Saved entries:

(* ===== verification/LinkerWalk.v ===== *)
(** * The walk of dependencies and what rests on it (mcpelauncher-linker/bionic/linker)

    Theorems on [walk_dependencies_tree], [dlsym] and [call_constructors] of LinkerGroups: the walk
    ends and sees every reachable library once, [dlsym] answers from the first library of the walk,
    constructors run once and after those of the libraries they need. *)

From S2P Require Import Prelude CxxString LinkerUtils LinkerSymbols LinkerGroups.
From Stdlib Require Import ZArith Ascii Lia.
From stdpp Require Import base list strings numbers gmap.

Open Scope Z_scope.

Module LinkerWalk.
Import LinkerSymbols LinkerGroups.

(** ** Libraries and their dependencies *)
Definition live (st : state) : Prop := forall i l, loaded st !! i = Some l -> forall c, c ∈ children l -> is_Some (loaded st !! c).
Definition needs (st : state) (i c : nat) : Prop := exists l, loaded st !! i = Some l /\ c ∈ children l.
Inductive reaches (st : state) : nat -> nat -> Prop :=
  | reaches_refl i : reaches st i i
  | reaches_step i j k : reaches st i j -> needs st j k -> reaches st i k.

Lemma get_ret st i l : loaded st !! i = Some l -> get st i = Ret l.
Proof. unfold get. by intros ->. Qed.

Lemma fold_same {V B} (f g : nat -> V -> B -> B) (b : B) (m : gmap nat V) : (forall i l x, m !! i = Some l -> f i l x = g i l x) -> map_fold f b m = map_fold g b m.
Proof.
  intros H. rewrite !map_fold_foldr. assert (forall i l x, (i, l) ∈ map_to_list m -> f i l x = g i l x) as H' by (intros i l x Hin; apply H; by apply elem_of_map_to_list).
  induction (map_to_list m) as [|[i l] r IH]; [done|]. cbn. rewrite IH by (intros; apply H'; by right). apply H'. by left.
Qed.

(** The dependencies of the libraries that the walk has not seen. *)
Definition unseen_edges (m : gmap nat library) (visited : list nat) : nat :=
  map_fold (fun i l n => (if decide (i ∈ visited) then 0 else length (children l)) + n)%nat 0%nat m.
Lemma unseen_nil m : unseen_edges m [] = edges m.
Proof. done. Qed.
Lemma unseen_visit m visited i l : m !! i = Some l -> i ∉ visited ->
  unseen_edges m visited = (length (children l) + unseen_edges m (visited ++ [i]))%nat.
Proof.
  intros Hi Hv. unfold unseen_edges.
  rewrite (map_fold_delete_L (fun i l n => (if decide (i ∈ visited) then 0 else length (children l)) + n)%nat 0%nat i l m) by (done || intros; lia).
  rewrite (map_fold_delete_L (fun j l n => (if decide (j ∈ visited ++ [i]) then 0 else length (children l)) + n)%nat 0%nat i l m) by (done || intros; lia).
  rewrite (decide_False (P := i ∈ visited)) by done. rewrite (decide_True (P := i ∈ visited ++ [i])) by (apply elem_of_app; right; by apply list_elem_of_singleton).
  cbn. f_equal. apply fold_same. intros j x n Hj. assert (j <> i) by (intros ->; by rewrite lookup_delete_eq in Hj).
  f_equal. destruct (decide (j ∈ visited)) as [Hin|Hin], (decide (j ∈ visited ++ [i])) as [Hin'|Hin']; try done.
  - destruct Hin'. apply elem_of_app. by left.
  - apply elem_of_app in Hin' as [?|?%list_elem_of_singleton]; done.
Qed.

- **PROBLEM TO WORK ON**
All lines above from the line with "Inductive reaches (st" through the line with "Definition unseen_edges (m", both included, are to be set down exactly, with nothing else.

- **WRITTEN RESPONSE**
Inductive reaches (st : state) : nat -> nat -> Prop :=
  | reaches_refl i : reaches st i i
  | reaches_step i j k : reaches st i j -> needs st j k -> reaches st i k.

Lemma get_ret st i l : loaded st !! i = Some l -> get st i = Ret l.
Proof. unfold get. by intros ->. Qed.

Lemma fold_same {V B} (f g : nat -> V -> B -> B) (b : B) (m : gmap nat V) : (forall i l x, m !! i = Some l -> f i l x = g i l x) -> map_fold f b m = map_fold g b m.
Proof.
  intros H. rewrite !map_fold_foldr. assert (forall i l x, (i, l) ∈ map_to_list m -> f i l x = g i l x) as H' by (intros i l x Hin; apply H; by apply elem_of_map_to_list).
  induction (map_to_list m) as [|[i l] r IH]; [done|]. cbn. rewrite IH by (intros; apply H'; by right). apply H'. by left.
Qed.

(** The dependencies of the libraries that the walk has not seen. *)
Definition unseen_edges (m : gmap nat library) (visited : list nat) : nat :=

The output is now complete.